Early thalamic lesions in patients with sleep-potentiated epileptiform activity

Department of Neurology, Children’s Hospital Boston, Harvard Medical School, Boston, MA, USA.
Neurology (Impact Factor: 8.29). 04/2012; 78(22):1721-7. DOI: 10.1212/WNL.0b013e3182582ff8
Source: PubMed


To compare the prevalence and type of early developmental lesions in patients with a clinical presentation consistent with electrical status epilepticus in sleep either with or without prominent sleep-potentiated epileptiform activity (PSPEA).
We performed a case-control study and enrolled patients with 1) clinical features consistent with electrical status epilepticus in sleep, 2) ≥1 brain MRI scan, and 3) ≥1 overnight EEG recording. We quantified epileptiform activity using spike percentage, the percentage of 1-second bins in the EEG tracing containing at least 1 spike. PSPEA was present when spike percentage during non-REM sleep was ≥50% than spike percentage during wakefulness.
One hundred patients with PSPEA (cases) and 47 patients without PSPEA (controls) met the inclusion criteria during a 14-year period. Both groups were comparable in terms of clinical and epidemiologic features. Early developmental lesions were more frequent in cases (48% vs 19.2%, p = 0.002). Thalamic lesions were more frequent in cases (14% vs 2.1%, p = 0.037). The main types of early developmental lesions found in cases were vascular lesions (14%), periventricular leukomalacia (9%), and malformation of cortical development (5%).
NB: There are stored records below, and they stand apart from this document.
(** Decides a hypothesis on a computed session. *)
Ltac evaluate :=
  lazymatch goal with
  | |- NoDup _ => apply (bool_decide_unpack _); vm_compute; exact I
  | |- ∀ _, _ => exact no_reviews_yet
  | |- _ => vm_compute; reflexivity
  end.

Lemma review_decides_completion_witness :
  (∃ w' s2, update_work_item_status "w1" "completed" None None
              (review (review_w1 "accepted") after_run).2 = (Ok (Some w'), s2))
  ∧ update_work_item_status "w1" "completed" None None (review (review_w1 "rejected") after_run).2
    = (Raise (ExecutionDenied "accepted_artifact_required" 409),
       (review (review_w1 "rejected") after_run).2).
Proof.
  split.
  - edestruct (review_decides_completion (review_w1 "accepted") after_run)
      with (s1 := (review (review_w1 "accepted") after_run).2) (oa := @None string) (ou := @None string) as [(_ & w' & s2 & H & _)|[Hv _]];
      cycle 7; [exists w', s2; exact H | discriminate Hv | evaluate..].
  - edestruct (review_decides_completion (review_w1 "rejected") after_run)
      with (s1 := (review (review_w1 "rejected") after_run).2) (oa := @None string) (ou := @None string) as [(Hv & _)|[_ H]];
      cycle 7; [discriminate Hv | exact H | evaluate..].
Defined.

(** A work item whose execution is under way. *)
Definition while_running : Session := (claim (sample_claim "run_1" "k1" "w1") (sample_session works)).2.

Lemma leased_work_frozen_witness :
  ∃ e, run_tenant_command "cmp_1" (CloseWork "w1" WorkItemStatus_CANCELLED "ops" None) while_running
       = (Raise e, while_running).
Proof.
  eapply (leased_work_frozen "cmp_1" (CloseWork "w1" WorkItemStatus_CANCELLED "ops" None) "w1");
    [reflexivity | vm_compute; reflexivity | vm_compute; reflexivity].
Defined.
(** The sample company beside another, which has a work item of its own. *)
Definition foreign_work : WorkItemRecord := {|
  wi_work_item_id := "w9"; wi_company_id := "cmp_2"; wi_title := "t"; wi_description := "";
  wi_record_status := Some (Str "ready"); wi_priority := Str "medium"; wi_goal_id := None;
  wi_owner_agent_id := None; wi_owner_user_id := None; wi_source := "manual"; wi_external_ref := None;
  wi_dependencies := []; wi_approval_required := false; wi_metadata := [];
  wi_created_at := of_utc 0; wi_updated_at := of_utc 0 |}.

Definition two_companies : Session := sample_session (foreign_work :: works).

Definition close (id_ : string) : tenant_command := CloseWork id_ WorkItemStatus_CANCELLED "ops" (Some "dup").

(** Closing the item of the other company is refused, closing one's own works,
    and both leave the other company's rows alone. *)
Lemma tenant_commands_isolated_witness :
  let own := run_tenant_command "cmp_1" (close "w1") two_companies in
  let foreign := run_tenant_command "cmp_1" (close "w9") two_companies in
  own.1 = Ok () ∧ foreign.1 = Raise (Exn "WorkItemNotFoundError" "w9")
  ∧ others "cmp_1" (db own.2) = others "cmp_1" (db two_companies)
  ∧ others "cmp_1" (db foreign.2) = others "cmp_1" (db two_companies).
Proof.
  cbv zeta. split; [vm_compute; reflexivity|]. split; [vm_compute; reflexivity|].
  assert (keys_unique (db two_companies)) as Hk
    by (repeat split; apply (bool_decide_unpack _); vm_compute; exact I).
  split.
  - apply (tenant_commands_isolated "cmp_1" (close "w1") two_companies
             (run_tenant_command "cmp_1" (close "w1") two_companies).1);
      [reflexivity | exact Hk | exact I | apply surjective_pairing].
  - apply (tenant_commands_isolated "cmp_1" (close "w9") two_companies
             (run_tenant_command "cmp_1" (close "w9") two_companies).1);
      [reflexivity | exact Hk | exact I | apply surjective_pairing].
Defined.

(** *** Rollouts *)
Definition proposal_of (approval_state : string) (approval : option string) : EvolutionProposalRecord := {|
  proposal_id := "evp_1"; proposal_company_id := "cmp_1"; proposal_tier := Member EvolutionTier_L2;
  proposal_scope := "s"; proposal_evidence := []; proposal_expected_benefit := "b";
  proposal_risk := "r"; proposal_approval_state := Some (Str approval_state);
  proposal_record_rollout_state := Some (Str "proposed"); proposal_approval_id := approval;
  proposal_metadata := []; proposal_created_at := of_utc 0; proposal_updated_at := of_utc 0 |}.

Definition with_proposal (p : EvolutionProposalRecord) : Session :=
  let d := set_proposals [p] (sample_db works) in {| db := d; durable := d; ticks := 0; ids := 0 |}.

Definition to_canary (claimed : option (enum_or_str ApprovalStatus)) : proposal_update := {|
  pq_approval_state := claimed; pq_rollout_state := Some (Member EvolutionRolloutState_CANARY);
  pq_approval_id := None; pq_actor_id := "ops" |}.

Lemma rollout_needs_approval_witness :
  ∃ p s', update_evolution_proposal_status_with_audit "cmp_1" "evp_1" (to_canary None)
            (with_proposal (proposal_of "approved" None)) = (Ok p, s')
    ∧ get_evolution_proposal "evp_1" (db s') = Some p
    ∧ str_of <$> proposal_record_rollout_state p = Some "canary".
Proof.
  eexists _, _. split; [vm_compute; reflexivity|].
  edestruct (rollout_needs_approval "cmp_1" "evp_1" (to_canary None)
               (with_proposal (proposal_of "approved" None))) with (t := EvolutionRolloutState_CANARY)
    as (existing & _ & _ & _ & Hg & Hr & _);
    [vm_compute; reflexivity | reflexivity | apply list_elem_of_here | split; [exact Hg | exact Hr]].
Defined.

(** *** What the gates leave open *)

(** A proposal bound to an approval that is still pending rolls out when the
    caller claims that it is approved: the claim is taken over the record. *)
Lemma claimed_approval_bypasses_pending :
  let s1 := (create_evolution_proposal_with_audit (proposal_of "pending" None) true "evo"
               (sample_session works)).2 in
  ((λ x, str_of <$> approval_record_status x) <$> t_approvals (db s1)) = [Some "pending"]
  ∧ (update_evolution_proposal_status_with_audit "cmp_1" "evp_1" (to_canary None) s1).1
    = Raise (Exn "EvolutionProposalApprovalRequiredError" "evp_1")
  ∧ is_ok (update_evolution_proposal_status_with_audit "cmp_1" "evp_1"
             (to_canary (Some (Str "approved"))) s1).1 = true.
Proof. cbv zeta. split_and!; vm_compute; reflexivity. Qed.

(** A work item can be created as completed: creation asks for no review. *)
Lemma created_completed_without_review :
  (λ w, work_status w) <$>
    (create_work_item_with_audit (sample_work "w2" "completed" [] false) "ops" (sample_session works)).1
  = Ok (Some "completed").
Proof. vm_compute. reflexivity. Qed.

(** Running a work item again with its idempotency key is refused rather than
    replayed: the first run made the agent the owner of the item, and the owner
    is part of the payload the key is compared with. *)
Lemma rerun_with_same_key_conflicts :
  is_ok (run_work_item_with_agent worker run_w1 (sample_session works)).1 = true
  ∧ (run_work_item_with_agent worker run_w1 after_run).1
    = Raise (AgentWakeupError "idempotency_key_conflict" 409 "execution_denied").
Proof. split; vm_compute; reflexivity. Qed.
End evaluation.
Vascular lesions were the only type of early developmental lesions that were more frequent in cases (14% vs 0%, p = 0.005).
Patients with PSPEA have a higher frequency of early developmental lesions and thalamic lesions than a comparable population of patients without PSPEA. Vascular lesions were the type of early developmental lesions most related to PSPEA.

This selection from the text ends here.